Problem requirements:
Write out, word for word, the part of the listing below that opens with the line containing "miscounts, unless the" and closes with the line containing "uses as fuel", keeping both of those lines and adding no others.
--------------------------------------------------
(* ===== verification/Prelude.v ===== *)
(** * Verification of the Ethereum <-> MultiversX bridge relayer

    The Go relayer under [src/bridge] moves batches of deposits between an Ethereum multisig
    and a MultiversX multisig.  Several relayers run the same program; they agree on a leader
    by the clock, exchange signatures over a peer-to-peer network, and every state change on a
    chain needs a quorum of them.  This library models the relayer as executable functions and
    proves what makes it correct.

    ** How the program is put together

    A relayer runs two state machines, polled once per step duration: Ethereum -> MultiversX
    (five steps) and MultiversX -> Ethereum (ten steps).  The steps call one bridge executor
    per direction, which holds the batch in flight, the action number, the message hash and the
    retry counters, and talks to an Ethereum client, a MultiversX client, a topology handler
    (leader election), a signatures holder, a batch validator and a status handler.  The
    broadcaster feeds the signatures holder with what other relayers sign; the role providers
    keep the whitelists.  The factory creates all of these from the configuration, registers
    what must be polled and what must be closed, and starts and stops them; a web server shows
    their metrics.

    ** How it is modelled

    - [Prelude]: machine integers ([u64], [i64] over [Z]), bytes and hexadecimal texts.
    - [Go]: what the code uses of the language: formatted texts, errors that wrap errors, the
      result type [res], maps visited in an arbitrary order ([map_order]), and the monad
      [M S A] of computations that read and change a state and may panic, with its weakest
      precondition [wp] and totality [total] (returns from every state, without a panic).
    - [Text]: decoding of hexadecimal texts and numbers, splitting, the text of durations.
    - [Common], [Keys]: error values, metric names, address texts; sorted key lists.
    - [Batch] ([clients/batch.go]): batches, deposits, their texts and JSON, status repair.
    - [Interfaces]: the Go interfaces of the executor as records of operations over an
      abstract world, and classes of laws ([MultiversXClientLaws], [EthereumClientLaws],
      [StatusHandlerLaws]) that the clients' files discharge.
    - [Executor] ([bridgeExecutor.go]): state [execState], injected components [executorDeps],
      the constructor and one definition per method.
    - [StateMachine] ([stateMachine.go]); [StepsEthToMvx], [StepsMvxToEth]: the [Execute] of
      each step and the step factories; [Machines]: the two machines of the factory.
    - [Monitor], [Erasure]: an executor with a history of its calls, and the proof that the
      history changes nothing.
    - [Signatures] ([signaturesHolder.go], [messages.go]), [Topology], [RoleProviders], [P2P]
      ([p2p/]), [Adapters] (logger, NTP timer, denied peers, address metrics), [GasStation],
      [EthClient], [MvxClient], [Status] ([status/]), [BatchValidator]: one file per
      component; [P2PFacts], [EthClientFacts], [MvxClientFacts] hold the theorems of the
      larger ones.
    - [Hoist], [Relayer]: moving components into one state, and the executors that
      [ethMultiversXBridgeComponents.go] assembles from them.
    - [Config] ([config/]), [Factory] (the rest of [ethMultiversXBridgeComponents.go]: argument
      checks, keys, clients, broadcaster, half-bridges, [Start], the join loop, [Close]), [Api]
      ([facade/], [api/]), [Main] (the parts of [cmd/bridge], storer and web server start);
      [FactoryFacts] holds the theorems of [Factory].
    - [Process]: the created components running, every activity a step of one relation;
      [Start]: [startRelay] of [main.go], from the parsed command line over the connections and
      the running process to the shutdown, with its theorems in [StartFacts].
    - [Bindings], [BindingEvents] ([clients/ethereum/contract]): the generated callers,
      transactors and event iterators, filters, watchers and parsers.
    - [Solidity]: the monad of a contract call, which reverts as a whole, with checked integers
      and ABI encoding; [EnumerableSet], [EthSafe], [EthBridge] ([src/sol/contracts]): the set of
      relayers, roles and pausing, [ERC20Safe.sol] and [Bridge.sol], as transactions on a chain
      of blocks; [EthSafeFacts], [EthBridgeFacts], [EthSolvency] their invariants.
    - [EthNode]: a node that runs these contracts while others use them, and the bindings over
      it; [EthRead], [EthTransfer]: the Go client's reading and transferring over them.
    - [TxBatch], [EsdtSafe], [MultiTransfer], [Multisig], [MvxContracts] ([src/rs]): the queue of
      batches, the safe, the transfers and the multisig on MultiversX, and the chain on which
      any account calls them; [TxBatchFacts], [EsdtSafeFacts], [MultiTransferFacts],
      [MultisigFacts], [MvxContractsFacts] what each call does, [MvxContractsSafety],
      [MvxRegistry], [MvxServed] the invariants of histories, with the Go client's reading in the
      module [MvxRead] of the latter.
    - [MvxNode]: a node that runs these contracts, calls by name and their views, with the Go
      client over it in its module [MvxNodeFacts]; [MvxRound] a round of proposing, signing and performing.
    - [MvxChain], [EthChain] ([integrationTests/mock]): the two chains as the repository's
      integration tests describe them, with the MultiversX multisig contract;
      [MvxChainFacts] its invariants.  [ClientOnChain]: the MultiversX client over it.
    - [Liveness]: a network of relayers over an abstract description of the chains;
      [Testnet]: the setting of the integration test, which implements that description.
    - [Demo], [ProcessDemo], [TestnetDemo], [StartDemo], [EthDemo],
      [MvxContractsDemo] (with [MvxNodeDemo]): concrete environments for examples and witnesses.

    Code outside the repository is a parameter of the definitions that call it: chain nodes,
    go-ethereum's bound contracts, ERC20 tokens, the MultiversX virtual machine ([vm]), keccak256 and ecrecover, the MultiversX SDK, the network messenger, SHA-256, ECDSA and Ed25519,
    JSON and TOML decoding, HTTP, the key-value store, the clock.  What is assumed of it is
    stated in the classes [ChainLaws], [ProxyLaws], [WireLaws], [StoreLaws], [RelayerLaws],
    [Outside], [StartLaws], [BoundLaws], [AbiLaws], [Erc20Laws], [PaymentLaws], [EthNode.NodeLaws]
    and [MvxNode.RustNode], mostly that a call returns; each has a concrete instance.  Two things
    the code relies on but nobody guarantees are hypotheses of the theorems that need them, and no
    laws: that the address of an enabled batch validator is accepted by [http.NewRequest]
    ([url_accepted]) and that the quorum of the contract fits an [int64] ([quorum_fits]).

    ** What the theorems show

    - Whole runs ([Bridge], [SafetyEthToMvx], [SafetyMvxToEth]): for any number of calls of
      [Execute] neither machine panics or fails, and every call that acts on a chain is
      justified by the calls before it in the same round; recording the history is transparent;
      waiting steps repeat a bounded number of times.
    - Whole process ([Process], [StartFacts]): the same for the components the factory creates,
      under every interleaving of their activities, from the command line to the shutdown; starting
      assumes only laws of code outside the repository, running also the two unchecked inputs above.
    - Ethereum contracts ([EthBridgeFacts], [EthSolvency]): a batch that was handed out never
      changes unless the settle limit is raised, deposits are numbered without gaps, a transfer
      is executed at most once and only for a quorum of distinct relayers, the safe owns what it
      owes; and how the code lets this fail: raised limits reopen a batch that was handed out, and
      a claim of fees takes those of all tokens in one.
    - Client and contracts together ([EthNode], [EthRead], [EthTransfer]): bindings answer what
      the Solidity code answers; fetched batches are the contract's and the same for all relayers
      although the chain moves on, as long as the settle limit is not raised; the hash relayers sign
      is the one the contract checks and stands for one transfer only; what is executed carries the
      signatures of a quorum on it, and prepared transfers are accepted.
    - MultiversX contracts ([MvxContractsSafety], [MvxServed], [MultiTransferFacts]): transfers are
      executed in order, once, by a quorum of staked board members, each of whom sent a signature
      or the proposal; a performed batch loses no transfer; a served batch stays until a quorum
      sets all its statuses - and a batch of six or more cannot get there, because the multisig
      miscounts, unless the owner changes the batch settings meanwhile; the views the relayers ask hold exactly the pending actions
      ([MvxRegistry]); what the Go client reads is what the safe holds ([MvxRead]), each of its
      calls is the contract's view or transaction ([MvxNodeFacts]), and a quorum of honest clients
      gets the next batch performed ([MvxRound]).
    - Bindings ([BindingEvents]): a loop over filtered events ends and misses none.
    - Progress ([Liveness], [Testnet]): any number of relayers taking turns in any order in
      which every one of them leads again and again performs the pending Ethereum batch on the
      MultiversX contract, with exactly its deposits.
    - Contract ([MvxChainFacts], [ClientOnChain]): an action is performed only with a quorum of
      signatures, the state stays well formed, what the client proposes is what it finds again.
    - Executor ([ExecutorSpec]): which batches the nonce check accepts, how statuses are
      repaired, when the constructor fails, that the waiting loops poll at most ten times.
    - Clients: what was asked before a transaction is sent, faithful translation of contract data
      into batches, equality of the parser with a reference, agreement of proposals with queries
      and of hashes between relayers, and which of the executor's laws the clients satisfy.
    - Network, whitelists and election: no replay, acceptance of honest messages, the holder
      refines a log, exactly one leader, whitelist updates are atomic.
    - Services: the gas price is the service's, bounded, with its back-off schedule; validation only
      by the service; metrics survive a restart; which requests the web server serves and how.
    - Factory ([FactoryFacts]): a successful construction registers every component it must;
      [Close] closes all of them whatever fails, and ends the join loop once that loop runs.

    ** Bounds and fuel

    The loops over ten splits are recursion on that number.  The parser of pending batches
    uses as fuel the number of values in the answer, each turn consuming seven; the status
    repair uses the number of statuses asked for, each turn adding one.  The gas station's
    endless loop, the join loop and the machines are run for an arbitrary number of iterations.
    Counts of deposits and statuses are assumed to fit the [int] they are kept in.

    ** What is not modelled

    Goroutines and mutexes: every operation of a component is atomic, and interference happens
    between operations.  Log output, except for what it writes into metrics; what the log websocket
    and the profiler of the web server send.  Of the generated bindings the session and raw types, which forward to
    the modelled ones with stored options.  Events the Solidity contracts emit, and the mock and
    test contracts.  The stubs of the unit tests.  Of the contracts in Rust: events,
    the upgrade of a child contract's code, calls back into a contract during a token transfer, and
    the wrapping, swapping, deposit-wrapping and price contracts, which are parameters.

    ** Plan

    Next: progress of the MultiversX -> Ethereum direction on the two chains; the executor's steps,
    and not only the client's calls, over the contracts in Rust while others use them; the other
    contracts in Rust; the mocks under [testsCommon] that have logic of their own. *)
From stdpp Require Export base gmap strings list fin_maps sorting pretty numbers relations.
From Stdlib Require Export Strings.Byte Strings.Ascii.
--------------------------------------------------
Finished task:
      miscounts, unless the owner changes the batch settings meanwhile; the views the relayers ask hold exactly the pending actions
      ([MvxRegistry]); what the Go client reads is what the safe holds ([MvxRead]), each of its
      calls is the contract's view or transaction ([MvxNodeFacts]), and a quorum of honest clients
      gets the next batch performed ([MvxRound]).
    - Bindings ([BindingEvents]): a loop over filtered events ends and misses none.
    - Progress ([Liveness], [Testnet]): any number of relayers taking turns in any order in
      which every one of them leads again and again performs the pending Ethereum batch on the
      MultiversX contract, with exactly its deposits.
    - Contract ([MvxChainFacts], [ClientOnChain]): an action is performed only with a quorum of
      signatures, the state stays well formed, what the client proposes is what it finds again.
    - Executor ([ExecutorSpec]): which batches the nonce check accepts, how statuses are
      repaired, when the constructor fails, that the waiting loops poll at most ten times.
    - Clients: what was asked before a transaction is sent, faithful translation of contract data
      into batches, equality of the parser with a reference, agreement of proposals with queries
      and of hashes between relayers, and which of the executor's laws the clients satisfy.
    - Network, whitelists and election: no replay, acceptance of honest messages, the holder
      refines a log, exactly one leader, whitelist updates are atomic.
    - Services: the gas price is the service's, bounded, with its back-off schedule; validation only
      by the service; metrics survive a restart; which requests the web server serves and how.
    - Factory ([FactoryFacts]): a successful construction registers every component it must;
      [Close] closes all of them whatever fails, and ends the join loop once that loop runs.

    ** Bounds and fuel

    The loops over ten splits are recursion on that number.  The parser of pending batches
    uses as fuel the number of values in the answer, each turn consuming seven; the status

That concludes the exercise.